Having to Remove my Headsets when someone calls
I have this new awesome headsets, they’re great, they go inside your ears and isolate all the noise, if you turn the music off, you can hear your own breathing. But there’s one problem, If someone calls you on the phone, you have to remove them.
So it doesn’t only suck that you have to interrupt your musical trance, but you’ll have to put them back on (which in some cases, involves getting them wet in water so they have a better vaccuum effect on your ear duct).

Apple, please, please!, make ipods work like cellphones, so you hit pause, then the center button and answer the call, the ipod can have a microphone (at least for people like me with the $100 headsets), or you could have headsets with microphone at he neck/chest level.
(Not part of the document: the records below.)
(** * Mini-Compiler: the four analysis phases of [app.py]

    A shallow embedding of [tokenize], [syntax_analysis],
    [semantic_analysis] and [build_parse_tree], of [draw_tree] and of the
    handler of the Compile button, and the properties of the front end
    that follow from the code.

    Python strings are modelled by [string]; a character is a code point
    below 256. Exceptions are values of [outcome]; the two module globals
    of the parser ([tokens_list], [index]) are an explicit store threaded
    through the parsing functions. *)

From Stdlib Require Import Ascii String List Arith Bool Lia.
From stdpp Require Import base decidable gmap strings.
Import ListNotations.
Local Open Scope string_scope.
Local Open Scope list_scope.
Local Open Scope nat_scope.

(** ** Characters and the string methods the code calls *)

Module Chars.

Definition code (c : ascii) : nat := nat_of_ascii c.

Definition between (lo hi : nat) (c : ascii) : bool :=
  (lo <=? code c) && (code c <=? hi).

(** [\d] and [[0-9]]: below code point 256 both are the ASCII digits. *)
Definition is_digit (c : ascii) : bool := between 48 57 c.

(** [[a-zA-Z_]] *)
Definition is_alpha_ (c : ascii) : bool :=
  between 97 122 c || between 65 90 c || (code c =? 95).

(** [[a-zA-Z0-9_]] *)
Definition is_word (c : ascii) : bool := is_alpha_ c || is_digit c.

(** [[+\-*/=]] and [[=+*/-]]: the same five characters. *)
Definition is_op (c : ascii) : bool :=
  (code c =? 43) || (code c =? 45) || (code c =? 42) || (code c =? 47)
  || (code c =? 61).

(** [[ \t\n]] *)
Definition is_skip (c : ascii) : bool :=
  (code c =? 32) || (code c =? 9) || (code c =? 10).

(** [str.isspace] on code points below 256: what [strip()] and
    [split()] treat as whitespace. *)
Definition is_space (c : ascii) : bool :=
  between 9 13 c || between 28 32 c || (code c =? 133) || (code c =? 160).

End Chars.
Import Chars.

Module Str.

Fixpoint take_while (p : ascii -> bool) (s : string) : string :=
  match s with
  | String c s' => if p c then String c (take_while p s') else ""
  | EmptyString => ""
  end.

Fixpoint drop_while (p : ascii -> bool) (s : string) : string :=
  match s with
  | String c s' => if p c then drop_while p s' else s
  | EmptyString => ""
  end.

Fixpoint all (p : ascii -> bool) (s : string) : bool :=
  match s with
  | String c s' => p c && all p s'
  | EmptyString => true
  end.

(** [s.startswith(p)] *)
Definition startswith (p s : string) : bool := String.prefix p s.

(** [s.endswith(";")], for a one-character suffix. *)
Fixpoint endswith_char (c : ascii) (s : string) : bool :=
  match s with
  | EmptyString => false
  | String a EmptyString => Ascii.eqb a c
  | String _ s' => endswith_char c s'
  end.

(** ["=" in s], for a one-character needle. *)
Fixpoint contains_char (c : ascii) (s : string) : bool :=
  match s with
  | EmptyString => false
  | String a s' => Ascii.eqb a c || contains_char c s'
  end.

Definition lstrip (s : string) : string := drop_while is_space s.

Fixpoint rstrip (s : string) : string :=
  match s with
  | EmptyString => ""
  | String c s' => if all is_space s then "" else String c (rstrip s')
  end.

(** [s.strip()] *)
Definition strip (s : string) : string := rstrip (lstrip s).

(** [s.split(sep)] for a one-character separator: never empty, the
    empty string splits into one empty field. *)
Fixpoint split_char (sep : ascii) (s : string) : list string :=
  match s with
  | EmptyString => [""]
  | String c s' =>
      if Ascii.eqb c sep then "" :: split_char sep s'
      else match split_char sep s' with
           | h :: t => String c h :: t
           | [] => [String c ""]
           end
  end.

(** [s.split(sep, 1)]: cut at the first separator only. *)
Fixpoint split_first (sep : ascii) (s : string) : list string :=
  match s with
  | EmptyString => [""]
  | String c s' =>
      if Ascii.eqb c sep then [""; s']
      else match split_first sep s' with
           | h :: t => String c h :: t
           | [] => [String c ""]
           end
  end.

(** [s.split()]: the maximal runs of non-whitespace, none empty. *)
Fixpoint split_ws (s : string) : list string :=
  match s with
  | EmptyString => []
  | String c s' =>
      if is_space c then split_ws s'
      else match s' with
           | EmptyString => [String c ""]
           | String c' _ =>
               if is_space c' then String c "" :: split_ws s'
               else match split_ws s' with
                    | h :: t => String c h :: t
                    | [] => [String c ""]
                    end
           end
  end.

(** [s.replace(c, "")] for a one-character [c]. *)
Fixpoint remove_char (c : ascii) (s : string) : string :=
  match s with
  | EmptyString => ""
  | String a s' =>
      if Ascii.eqb a c then remove_char c s' else String a (remove_char c s')
  end.

End Str.

(** ** The regular expressions of the code *)

Module Re.

(** A pattern anchored at the start of the text: the matched prefix,
    if any. *)
Definition pattern := string -> option string.

(** A literal. *)
Definition lit (w : string) : pattern :=
  fun s => if Str.startswith w s then Some w else None.

(** [[class]+] *)
Definition plus (p : ascii -> bool) : pattern :=
  fun s => match s with
           | String c _ => if p c then Some (Str.take_while p s) else None
           | EmptyString => None
           end.

(** [[class]] *)
Definition one (p : ascii -> bool) : pattern :=
  fun s => match s with
           | String c _ => if p c then Some (String c "") else None
           | EmptyString => None
           end.
(** X7: the verdict of [teams_provided_in_short_name], error included,
    depends neither on the order of the pairs nor on which team of a pair
    comes first. *)
Theorem detector_order_blind :
  ∀ table teams w,
    (∀ teams', teams ≡ₚ teams' →
       OddsShark.teams_provided_in_short_name table teams' w
       = OddsShark.teams_provided_in_short_name table teams w)
    ∧ OddsShark.teams_provided_in_short_name table (swap_pairs teams) w
      = OddsShark.teams_provided_in_short_name table teams w.
Proof.
  intros table teams w. split.
  - intros teams' Hp. apply detector_by_count.
    + symmetry. by apply Permutation_length.
    + symmetry. by apply matching_perm.
  - apply detector_by_count.
    + unfold swap_pairs. by rewrite length_map.
    + apply matching_swap.
Qed.

Lemma detector_order_blind_witness :
  OddsShark.teams_provided_in_short_name {["Chicago" := "CHI"]}
    [("NYK", "Chicago"); ("Chicago", "BOS")] w0
  = OddsShark.teams_provided_in_short_name {["Chicago" := "CHI"]}
      [("Chicago", "BOS"); ("NYK", "Chicago")] w0.
Proof.
  refine (proj1 (detector_order_blind {["Chicago" := "CHI"]}
                   [("Chicago", "BOS"); ("NYK", "Chicago")] w0) _ _).
  apply perm_swap.
Defined.

(** ** The rows of the lineups *)

Lemma convert_salary_cases s w :
  (DailyNBALineups.convert_salary s w = (Raise IndexError, w)
   ∧ run (DailyNBALineups.convert_salary s) = Raise IndexError)
  ∨ ∃ n, DailyNBALineups.convert_salary s w = (Ret n, w)
         ∧ run (DailyNBALineups.convert_salary s) = Ret n.
Proof.
  unfold run.
  destruct (Re.search DailyNBALineups.regexp s) as [[caps rest]|] eqn:E.
  - right. pose proof E as E'.
    apply search_sound in E' as (pre & s' & -> & Hm).
    apply match_at_sound in Hm as (ds & h & -> & Hwf & ->).
    eexists. split; [by eapply convert_salary_found|].
    by erewrite convert_salary_found.
  - left. by rewrite !convert_salary_no_match.
Qed.

Lemma for_each_pure {A B} (f : A → M B) (g : A → B) xs w :
  (∀ x, x ∈ xs → f x w = (Ret (g x), w)) →
  for_each f xs w = (Ret (map g xs), w).
Proof.
  induction xs as [|x xs IH]; intros H; [done|].
  cbn [for_each]. erewrite bind_ret; [|apply H; by left].
  erewrite bind_ret; [|apply IH; intros y Hy; apply H; by right].
  reflexivity.
Qed.
(** X16: a control block made for a null raw pointer starts with a strong count
    of 0 although one handle is on it.  Copying that handle brings the
    count to 1 (both handles then test true while [Get()] is null), and
    destroying the copy brings it back to 0 and frees the block under the
    first handle, whose [UseCount] and destructor then touch freed
    memory. *)
Theorem copy_of_null_pointer_handle_frees_block s v o c :
  sp s !! v = None → sp s !! o = Some (mkHandle None (Some c)) →
  heap s !! c = Some (mkCounter 0 0) →
  ∃ s1 s2,
    exec (S_copy v o) s = Ok () s1 ∧
    SharedPtr.to_bool (mkHandle None (Some c)) s1 = Some true ∧
    exec (S_dtor v) s1 = Ok () s2 ∧
    heap s2 !! c = None ∧ log s2 = log s ++ [EvDeleteCounter c] ∧
    sp s2 !! o = Some (mkHandle None (Some c)) ∧
    SharedPtr.UseCount (mkHandle None (Some c)) s2 = None ∧
    exec (S_dtor o) s2 = UB UseAfterFree.
Proof.
  intros Hv Ho Hb. assert (v ≠ o) as Hne by congruence.
  assert (size_incr 0 = 1) as Hi by (vm_compute; reflexivity).
  eexists _, _. split; [by apply (S_copy_run s v o (mkHandle None (Some c)) c (mkCounter 0 0))|].
  simpl. rewrite Hi.
  split; [unfold SharedPtr.to_bool; simpl; by rewrite lookup_insert_eq|].
  split.
  { apply (S_dtor_run _ v (mkHandle None (Some c))); [simpl; by rewrite lookup_insert_eq|].
    apply SDD_free_null; [done|done|]. simpl. by rewrite lookup_insert_eq. }
  simpl. rewrite lookup_delete_eq. split; [done|]. split; [done|].
  rewrite lookup_delete_ne, lookup_insert_ne by done. split; [done|].
  unfold SharedPtr.UseCount. simpl. rewrite lookup_delete_eq. split; [done|].
  unfold SharedPtr.dtor, bind, get_sp. simpl.
  rewrite lookup_delete_ne, lookup_insert_ne, Ho by done.
  unfold SharedPtr.DecreaseAndDelete. simpl. unfold bind, load, read. simpl.
  by rewrite lookup_delete_eq.
Qed.

Lemma copy_of_null_pointer_handle_frees_block_witness :
  let s := state_after [S_raw 0 None] in
  sp s !! 1%nat = None ∧ sp s !! 0%nat = Some (mkHandle None (Some 1%positive)) ∧
  heap s !! 1%positive = Some (mkCounter 0 0) ∧
  ∃ s1 s2,
    exec (S_copy 1 0) s = Ok () s1 ∧
    SharedPtr.to_bool (mkHandle None (Some 1%positive)) s1 = Some true ∧
    exec (S_dtor 1) s1 = Ok () s2 ∧
    heap s2 !! 1%positive = None ∧ log s2 = log s ++ [EvDeleteCounter 1] ∧
    sp s2 !! 0%nat = Some (mkHandle None (Some 1%positive)) ∧
    SharedPtr.UseCount (mkHandle None (Some 1%positive)) s2 = None ∧
    exec (S_dtor 0) s2 = UB UseAfterFree.
Proof.
  intros s.
  assert (sp s !! 1%nat = None) as H1 by (vm_compute; reflexivity).
  assert (sp s !! 0%nat = Some (mkHandle None (Some 1%positive))) as H2
    by (vm_compute; reflexivity).
  assert (heap s !! 1%positive = Some (mkCounter 0 0)) as H3 by (vm_compute; reflexivity).
  split; [exact H1|]. split; [exact H2|]. split; [exact H3|].
  exact (copy_of_null_pointer_handle_frees_block s 1%nat 0%nat 1%positive H1 H2 H3).
Defined.

(** ** What frees a control block *)

Lemma quiet_blocks s s' c :
  quiet s s' → is_Some (heap s !! c) → is_Some (heap s' !! c).
Proof.
  intros [Hh _ _ _|strong b0 h0 Hh _ _ _ _ _|c0 b h0 _ _ _ _ Hh _ _ _|c0 b b' _ _ Hh _ _ _] Hc;
    rewrite Hh; [done|..]; apply lookup_insert_is_Some'; by right.
Qed.

Lemma SDD_frees h s sD c b :
  SharedPtr.DecreaseAndDelete h s = Ok () sD →
  heap s !! c = Some b → heap sD !! c = None →
  guarded_decr (shared_count_ b) = 0 ∧ weak_count_ b = 0.
Proof.
  intros HD Hb Hfree. destruct (counter h) as [c0|] eqn:Hc.
  2: { rewrite (SDD_null h s sD Hc HD) in Hfree. congruence. }
  destruct (SDD_shape h c0 s sD Hc HD) as (b0 & Hb0 & _ & _ & _ & Hcases).
  destruct (decide (c = c0)) as [->|Hne].
  - assert (b0 = b) as -> by congruence.
    destruct Hcases as [(? & ? & _)|[(_ & _ & Hh & _)|(_ & Hh & _)]]; [done|..];
      by rewrite Hh, lookup_insert_eq in Hfree.
  - destruct Hcases as [(_ & _ & Hh & _)|[(_ & _ & Hh & _)|(_ & Hh & _)]];
      rewrite Hh in Hfree;
      rewrite ?lookup_delete_ne, ?lookup_insert_ne in Hfree by done; congruence.
Qed.
(** [re.search(r, s)]: the leftmost match. *)
Fixpoint re_search (ic : bool) (r : regex) (s : string) : option (gmap nat string) :=
  match re_match ic r s with
  | Some c => Some c
  | None =>
      match s with
      | EmptyString => None
      | String _ s' => re_search ic r s'
      end
  end.

(** [m.group(n)] for a group that took part in the match, [None] otherwise *)
Definition group (m : gmap nat string) (n : nat) : option string := m !! n.

(** [m.group(n)] where the pattern makes group [n] part of every match *)
Definition group_text (m : gmap nat string) (n : nat) : string :=
  default EmptyString (group m n).

End Re.

(* ===================================================================== *)
(** * Exceptions and Python values                                        *)
(* ===================================================================== *)

Module Py.

(** Exception classes that occur in the modelled code.  [SessionError]
    stands for whatever a browser primitive raises (timeouts, detached
    elements, ...); every class here derives from [Exception]. *)
Inductive exn_class : Type :=
| ValueError
| OverflowError
| IndexError
| SessionError
| PlainException.

Record exn : Type := Exn { exn_cls : exn_class; exn_msg : string }.

Inductive result (A : Type) : Type :=
| Ok (a : A)
| Raise (e : exn).
Arguments Ok {A} a.
Arguments Raise {A} e.

Definition is_ValueError (e : exn) : bool :=
  match exn_cls e with ValueError => true | _ => false end.

(** sequencing of computations that may raise: [x ← m; k] *)
#[global] Instance result_ret : MRet result := fun A a => Ok a.
#[global] Instance result_bind : MBind result := fun A B f m =>
  match m with
  | Ok a => f a
  | Raise e => Raise e
  end.

(** [int(s)] on a string of ASCII digits.  The interpreter refuses to
    convert more than [sys.get_int_max_str_digits()] digits, 4300 unless
    it was configured otherwise, with a [ValueError]; leading zeros count. *)
Definition MAX_STR_DIGITS : Z := 4300.

Definition py_int (s : string) : result Z :=
  if MAX_STR_DIGITS <? Z.of_nat (String.length s)
  then Raise (Exn ValueError "Exceeds the limit (4300 digits) for integer string conversion")
  else Ok (PyStr.int_of_digits s).

(** Values stored in the dicts that travel between the components. *)
Inductive pyval : Type :=
| PStr (s : string)
| PInt (n : Z)
| PBool (b : bool).

(** Python truthiness *)
Definition truthy (v : pyval) : bool :=
  match v with
  | PStr s => negb (String.eqb s EmptyString)
  | PInt n => negb (n =? 0)
  | PBool b => b
  end.

(** a dict literal *)
Definition dict (kvs : list (string * pyval)) : gmap string pyval :=
  list_to_map kvs.

(** [d.get(k)] on a table kept in declaration order *)
Fixpoint table_get {V : Type} (t : list (string * V)) (k : string) : option V :=
  match t with
  | [] => None
  | (k', v) :: t' => if String.eqb k' k then Some v else table_get t' k
  end.

End Py.

(* ===================================================================== *)
(** * [datetime]: dates as proleptic Gregorian ordinals                   *)
(* ===================================================================== *)

Module PyDate.
Import PyStr Py.

(** [date.max.toordinal()], the ordinal of 9999-12-31 *)
Definition MAXORDINAL : Z := 3652059.

Definition DI400Y : Z := 146097.
Definition DI100Y : Z := 36524.
Definition DI4Y : Z := 1461.

Definition DAYS_IN_MONTH : list Z := [-1; 31; 28; 31; 30; 31; 30; 31; 31; 30; 31; 30; 31].
Definition DAYS_BEFORE_MONTH : list Z :=
  [-1; 0; 31; 59; 90; 120; 151; 181; 212; 243; 273; 304; 334].

Definition is_leap (year : Z) : bool :=
  (year mod 4 =? 0) && (negb (year mod 100 =? 0) || (year mod 400 =? 0)).

Definition days_before_year (year : Z) : Z :=
  let y := year - 1 in y * 365 + y / 4 - y / 100 + y / 400.

Definition days_in_month (year month : Z) : Z :=
  if (month =? 2) && is_leap year then 29
  else nth (Z.to_nat month) DAYS_IN_MONTH 0.

Definition days_before_month (year month : Z) : Z :=
  nth (Z.to_nat month) DAYS_BEFORE_MONTH 0
  + (if (2 <? month) && is_leap year then 1 else 0).

(** [_ymd2ord]: ordinal of a calendar date, 0001-01-01 being day 1 *)
Definition ymd2ord (year month day : Z) : Z :=
  days_before_year year + days_before_month year month + day.

(** [_ord2ymd]: calendar date of an ordinal *)
Definition ord2ymd (ordinal : Z) : Z * Z * Z :=
  let n := ordinal - 1 in
  let n400 := n / DI400Y in
  let n := n mod DI400Y in
  let year := n400 * 400 + 1 in
  let n100 := n / DI100Y in
  let n := n mod DI100Y in
  let n4 := n / DI4Y in
  let n := n mod DI4Y in
  let n1 := n / 365 in
  let n := n mod 365 in
  let year := year + n100 * 100 + n4 * 4 + n1 in
  if (n1 =? 4) || (n100 =? 4) then (year - 1, 12, 31)
  else
    let leapyear := (n1 =? 3) && (negb (n4 =? 24) || (n100 =? 3)) in
    let month := Z.shiftr (n + 50) 5 in
    let preceding :=
      nth (Z.to_nat month) DAYS_BEFORE_MONTH 0
      + (if (2 <? month) && leapyear then 1 else 0) in
    if n <? preceding then
      let month' := month - 1 in
      let preceding' :=
        preceding - (nth (Z.to_nat month') DAYS_IN_MONTH 0
                     + (if (month' =? 2) && leapyear then 1 else 0)) in
      (year, month', n - preceding' + 1)
    else (year, month, n - preceding + 1).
I suppose this is a no brainer for apple, since there are already some iTunes enabled cellphones out there… but it should be the iPod, and not the other way around. If you can put 4gigs on a nano, just add a few more chips and antenna, and let us be.
I suppose you’ll have to sort out issues like which network to join, etc.

Well, I guess that’s enough of a release.
I’m amazed if you’re still reading this, it was one hell of a mindDump I did here, and yes, I’m probably crazy.